Objective: To assess how robust the relationship between neighborhood socioeconomic status (NSES) and coronary heart disease (CHD) among women is to observed and unobserved covariates. Study Design: Using 2-level hierarchical Cox proportional hazard regression models, we first analyzed the Women’s Health Initiative Clinical Trials data, merged with tract-level Census data on neighborhoods, using traditional multivariable regression. Participants age 50–79 were recruited (1993–1998) at 40 clinical centers and 36 satellite or remote sites, and followed through March 2005. Outcomes were age at first CHD event, age at CHD death or first myocardial infarction (MI), and age at CHD death. The NSES index, our primary exposure variable of interest, was formed from six census tract-level socioeconomic measures. After implementing traditional multivariable regression models, we performed two types of sensitivity analyses.

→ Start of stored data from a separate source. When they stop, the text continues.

(* ===== verification/Database.v ===== *)
(** * Control-plane tables and their events

The rows of [packages/persistence/src/jarvis_persistence/models.py] that run
ownership and run commands read and write, with the columns those operations
use, and [RunOwnership.event] of
[orchestrator/app/jarvis_orchestrator/runtime/ownership.py].

A transaction ([sessions.begin()]) is a function from the tables to a result
with new tables: an exception rolls back, so an error carries no tables.  All
these transactions first lock the event counter row ([lock_events]), which
serialises them.  Time is a number of microseconds; each reading of the clock is
an argument. *)
From S2P Require Import Prelude Enums PyJson PyDecimal Registry MissionContracts.
Local Open Scope Z_scope.
Local Open Scope stdpp_scope.

Module RunModel.
(** [mode] is ["demo"] or ["real"]. *)
Record t := {
  id : uuid;
  job_id : uuid;
  run_number : Z;
  parent_run_id : option uuid;
  workflow_version_id : uuid;
  config_snapshot_id : uuid;
  langgraph_thread_id : string;
  status : RunStatus.t;
  desired_state : DesiredRunState.t;
  priority : Z;
  mode : string;
  runtime_json : jobj;
  claimable_at : Z;
  created_at : Z;
  version : Z;
}.

(** Attribute assignments. *)
Definition with_status (s : RunStatus.t) (r : t) : t :=
  Build_t (id r) (job_id r) (run_number r) (parent_run_id r) (workflow_version_id r)
    (config_snapshot_id r) (langgraph_thread_id r) s (desired_state r) (priority r) (mode r)
    (runtime_json r) (claimable_at r) (created_at r) (version r).
Definition with_desired (d : DesiredRunState.t) (r : t) : t :=
  Build_t (id r) (job_id r) (run_number r) (parent_run_id r) (workflow_version_id r)
    (config_snapshot_id r) (langgraph_thread_id r) (status r) d (priority r) (mode r)
    (runtime_json r) (claimable_at r) (created_at r) (version r).
Definition with_runtime (j : jobj) (r : t) : t :=
  Build_t (id r) (job_id r) (run_number r) (parent_run_id r) (workflow_version_id r)
    (config_snapshot_id r) (langgraph_thread_id r) (status r) (desired_state r) (priority r)
    (mode r) j (claimable_at r) (created_at r) (version r).
Definition with_claimable (z : Z) (r : t) : t :=
  Build_t (id r) (job_id r) (run_number r) (parent_run_id r) (workflow_version_id r)
    (config_snapshot_id r) (langgraph_thread_id r) (status r) (desired_state r) (priority r)
    (mode r) (runtime_json r) z (created_at r) (version r).
Definition bump (r : t) : t :=
  Build_t (id r) (job_id r) (run_number r) (parent_run_id r) (workflow_version_id r)
    (config_snapshot_id r) (langgraph_thread_id r) (status r) (desired_state r) (priority r)
    (mode r) (runtime_json r) (claimable_at r) (created_at r) (version r + 1).
End RunModel.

First, propensity score methods developed for continuous treatments were utilized to balanced different levels of NSES on observed individual-level covariates. Then, an omitted variable sensitivity analysis (i.e., simulation study) was performed to determine the maximum magnitude of correlations the omitted variable would have to have with NSES and CHD outcomes to eliminate the effect of NSES on our outcomes. Principal Findings: In our multivariable models, women in lower NSES neighborhoods experienced significantly higher risk of adverse CHD outcomes after controlling for individual-level characteristics. Propensity analyses confirmed that the effect sizes seen in the multivariable regression models were not sensitive to adjustment for observed characteristics. However, the results were sensitive to inclusion of a hypothetically omitted binary variable. For example, the omitted binary variable would have to be correlated with CHD event at -0.12 or greater and with NSES at 0.11 or greater to eliminate the statistically significant association between NSES and CHD event. While absolute value correlations of at least 0.11 are found between a number of our observed covariates and NSES, for an omitted variable to explain our results, it would require a stronger correlation with CHD event than all the other observed variables in our data, except for diabetes. Conclusions: Living in a lower NSES neighborhood was independently associated with greater CHD risk, suggesting policies that improve NSES may also yield health returns.